### Directions for this task
Transcribe the records below exactly as they appear.

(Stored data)
·····
(** What holds of the supervisor at every moment: there is a report exactly
    when an exception has arrived, it is the one the first exception created,
    every suspended listener awaits it, and the process has exited only with
    status 1 and only once the report had settled. *)
Definition coherent (k : sink) (s : Supervisor.process) : Prop :=
  Supervisor.fatal_reports s
    = (if truthy_ref (Supervisor.causeErrorPromise s) then 1 else 0) ∧
  (Supervisor.causeErrorPromise s = None →
   Supervisor.arrivals s = 0 ∧ Supervisor.settled s = false) ∧
  (∀ p, Supervisor.causeErrorPromise s = Some p →
        p = 0 ∧ 0 < Supervisor.arrivals s) ∧
  (∀ p, p ∈ Supervisor.waiting s → Supervisor.causeErrorPromise s = Some p) ∧
  length (Supervisor.waiting s) = Supervisor.arrivals s ∧
  (Supervisor.settled s = true →
   fst (event_settle k Supervisor.fatal) = Fulfilled tt) ∧
  (∀ c, Supervisor.exited s = Some c →
        c = 1%Z ∧ Supervisor.settled s = true ∧
        last (Supervisor.trace s) = Some (EExit 1)).

(** Two exceptions for the worked examples: an [Error] and a thrown object
    that has a message and no stack. *)
Definition redis_down : Supervisor.exn :=
  {| Supervisor.stack := Some "Error: Redis connection to 127.0.0.1:6379 failed";
     Supervisor.message := Some "Redis connection to 127.0.0.1:6379 failed";
     Supervisor.text := "Error: Redis connection to 127.0.0.1:6379 failed";
     Supervisor.shown := "Error: Redis connection to 127.0.0.1:6379 failed" |}.

Definition boom : Supervisor.exn :=
  {| Supervisor.stack := None;
     Supervisor.message := Some "boom";
     Supervisor.text := "[object Object]";
     Supervisor.shown := "{ message: 'boom' }" |}.

(** A factory that throws at its first call, and a connection test that
    rejects the first time it is made. *)
Definition flaky_world : Driver.world :=
  {| Driver.driverFactory := fun k =>
       match k with 0 => Throw (Raised 1) | S _ => Normal (Some k) end;
     Driver.testConnection := fun _ j =>
       match j with
       | 0 => Driver.Returns (RejectsWith (Raised 2))
       | S _ => Driver.Returns Resolves
       end |}.

(** A core built in dev mode with the schema files kept under [dir]. *)
Definition demo_options (dir : slot string) : options :=
  {| o_driverFactory := Val (CustomFactory 0); o_apiSecret := Val "secret";
     o_dbType := Val "postgres"; o_devServer := Val true;
     o_schemaPath := dir |}.

Definition demo_core (dir : slot string) : CubejsServerCore :=
  match fst (construct ∅ "machine" (Some (demo_options dir))) with
  | Normal c => c
  | Throw _ =>
      {| this_options := withDefaults ∅ None; this_driverFactory := None;
         this_apiSecret := None; this_schemaPath := ""; this_dbType := None;
         this_anonymousId := None; this_driver := Driver.fresh |}
  end.

(** ** The logger *)

(** What the logger is handed besides the message: [params.error] and the
    text [JSON.stringify(params)] gives. *)
Record log_params : Type := LogParams {
  p_error : option string;
  p_json : string
}.

(** [console.log(`${msg}: ${JSON.stringify(params)}`)]; with no [params] the
    template shows undefined. *)
Definition log_line (msg : string) (params : option log_params) : effect :=
  EConsole (LText (msg +:+ ": " +:+
                   match params with
                   | Some p => p_json p
                   | None => "undefined"
                   end)).

(** The logger of a core when the caller gave none and dev mode is off. *)
Definition default_logger (msg : string) (params : option log_params)
    : completion (list effect) :=
  Normal [log_line msg params].

(** The logger a dev-mode core installs when the caller gave none.  Reading
    [params.error] off a missing [params] throws before anything is logged. *)
Definition dev_logger (anonymousId : option string) (msg : string)
    (params : option log_params) : completion (list effect) :=
  if String.eqb msg "Load Request" ||
     String.eqb msg "Load Request Success" ||
     String.eqb msg "Orchestrator error" ||
     String.eqb msg "Internal Server Error" ||
     String.eqb msg "User Error"
  then
    match params with
    | None => Throw (TypeError "error")
    | Some p =>
        Normal (event_call msg anonymousId (p_error p) ++ [log_line msg params])
    end
  else Normal [log_line msg params].

(** The messages the dev logger reports to the sink. *)
Definition reported_messages : list string :=
  [ "Load Request"; "Load Request Success"; "Orchestrator error";
    "Internal Server Error"; "User Error" ].

Definition is_track (ev : effect) : bool :=
  match ev with ETrack _ _ _ => true | _ => false end.

Definition is_route (ev : effect) : bool :=
  match ev with ERoute _ _ => true | _ => false end.

(** A call in flight whose connection test resolves: it will assign its
    driver to the cache when it goes on. *)
Definition will_store (t : Driver.task) : bool :=
  match t with
  | Driver.Awaiting _ Resolves => true
  | _ => false
  end.


Definition is_call (a : Driver.action) : bool :=
  match a with Driver.Call => true | Driver.Settle _ => false end.

(** A plain file name: one path segment, which [path.join] appends to the
    directory as it is (not empty, not a dot or two dots, no slash). *)
Fixpoint has_slash (s : string) : bool :=
  match s with
  | EmptyString => false
  | String c s' => String.eqb (String c EmptyString) "/" || has_slash s'
  end.

Definition plain_name (s : string) : bool :=
  negb (String.eqb s "") && negb (String.eqb s ".") &&
  negb (String.eqb s "..") && negb (has_slash s).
·····
### Task result
(** What holds of the supervisor at every moment: there is a report exactly
    when an exception has arrived, it is the one the first exception created,
    every suspended listener awaits it, and the process has exited only with
    status 1 and only once the report had settled. *)
Definition coherent (k : sink) (s : Supervisor.process) : Prop :=
  Supervisor.fatal_reports s
    = (if truthy_ref (Supervisor.causeErrorPromise s) then 1 else 0) ∧
  (Supervisor.causeErrorPromise s = None →
   Supervisor.arrivals s = 0 ∧ Supervisor.settled s = false) ∧
  (∀ p, Supervisor.causeErrorPromise s = Some p →
        p = 0 ∧ 0 < Supervisor.arrivals s) ∧
  (∀ p, p ∈ Supervisor.waiting s → Supervisor.causeErrorPromise s = Some p) ∧
  length (Supervisor.waiting s) = Supervisor.arrivals s ∧
  (Supervisor.settled s = true →
   fst (event_settle k Supervisor.fatal) = Fulfilled tt) ∧
  (∀ c, Supervisor.exited s = Some c →
        c = 1%Z ∧ Supervisor.settled s = true ∧
        last (Supervisor.trace s) = Some (EExit 1)).

(** Two exceptions for the worked examples: an [Error] and a thrown object
    that has a message and no stack. *)
Definition redis_down : Supervisor.exn :=
  {| Supervisor.stack := Some "Error: Redis connection to 127.0.0.1:6379 failed";
     Supervisor.message := Some "Redis connection to 127.0.0.1:6379 failed";
     Supervisor.text := "Error: Redis connection to 127.0.0.1:6379 failed";
     Supervisor.shown := "Error: Redis connection to 127.0.0.1:6379 failed" |}.

Definition boom : Supervisor.exn :=
  {| Supervisor.stack := None;
     Supervisor.message := Some "boom";
     Supervisor.text := "[object Object]";
     Supervisor.shown := "{ message: 'boom' }" |}.

(** A factory that throws at its first call, and a connection test that
    rejects the first time it is made. *)
Definition flaky_world : Driver.world :=
  {| Driver.driverFactory := fun k =>
       match k with 0 => Throw (Raised 1) | S _ => Normal (Some k) end;
     Driver.testConnection := fun _ j =>
       match j with
       | 0 => Driver.Returns (RejectsWith (Raised 2))
       | S _ => Driver.Returns Resolves
       end |}.

(** A core built in dev mode with the schema files kept under [dir]. *)
Definition demo_options (dir : slot string) : options :=
  {| o_driverFactory := Val (CustomFactory 0); o_apiSecret := Val "secret";
     o_dbType := Val "postgres"; o_devServer := Val true;
     o_schemaPath := dir |}.

Definition demo_core (dir : slot string) : CubejsServerCore :=
  match fst (construct ∅ "machine" (Some (demo_options dir))) with
  | Normal c => c
  | Throw _ =>
      {| this_options := withDefaults ∅ None; this_driverFactory := None;
         this_apiSecret := None; this_schemaPath := ""; this_dbType := None;
         this_anonymousId := None; this_driver := Driver.fresh |}
  end.

(** ** The logger *)

(** What the logger is handed besides the message: [params.error] and the
    text [JSON.stringify(params)] gives. *)
Record log_params : Type := LogParams {
  p_error : option string;
  p_json : string
}.

(** [console.log(`${msg}: ${JSON.stringify(params)}`)]; with no [params] the
    template shows undefined. *)
Definition log_line (msg : string) (params : option log_params) : effect :=
  EConsole (LText (msg +:+ ": " +:+
                   match params with
                   | Some p => p_json p
                   | None => "undefined"
                   end)).

(** The logger of a core when the caller gave none and dev mode is off. *)
Definition default_logger (msg : string) (params : option log_params)
    : completion (list effect) :=
  Normal [log_line msg params].

(** The logger a dev-mode core installs when the caller gave none.  Reading
    [params.error] off a missing [params] throws before anything is logged. *)
Definition dev_logger (anonymousId : option string) (msg : string)
    (params : option log_params) : completion (list effect) :=
  if String.eqb msg "Load Request" ||
     String.eqb msg "Load Request Success" ||
     String.eqb msg "Orchestrator error" ||
     String.eqb msg "Internal Server Error" ||
     String.eqb msg "User Error"
  then
    match params with
    | None => Throw (TypeError "error")
    | Some p =>
        Normal (event_call msg anonymousId (p_error p) ++ [log_line msg params])
    end
  else Normal [log_line msg params].

(** The messages the dev logger reports to the sink. *)
Definition reported_messages : list string :=
  [ "Load Request"; "Load Request Success"; "Orchestrator error";
    "Internal Server Error"; "User Error" ].

Definition is_track (ev : effect) : bool :=
  match ev with ETrack _ _ _ => true | _ => false end.

Definition is_route (ev : effect) : bool :=
  match ev with ERoute _ _ => true | _ => false end.

(** A call in flight whose connection test resolves: it will assign its
    driver to the cache when it goes on. *)
Definition will_store (t : Driver.task) : bool :=
  match t with
  | Driver.Awaiting _ Resolves => true
  | _ => false
  end.


Definition is_call (a : Driver.action) : bool :=
  match a with Driver.Call => true | Driver.Settle _ => false end.

(** A plain file name: one path segment, which [path.join] appends to the
    directory as it is (not empty, not a dot or two dots, no slash). *)
Fixpoint has_slash (s : string) : bool :=
  match s with
  | EmptyString => false
  | String c s' => String.eqb (String c EmptyString) "/" || has_slash s'
  end.

Definition plain_name (s : string) : bool :=
  negb (String.eqb s "") && negb (String.eqb s ".") &&
  negb (String.eqb s "..") && negb (has_slash s).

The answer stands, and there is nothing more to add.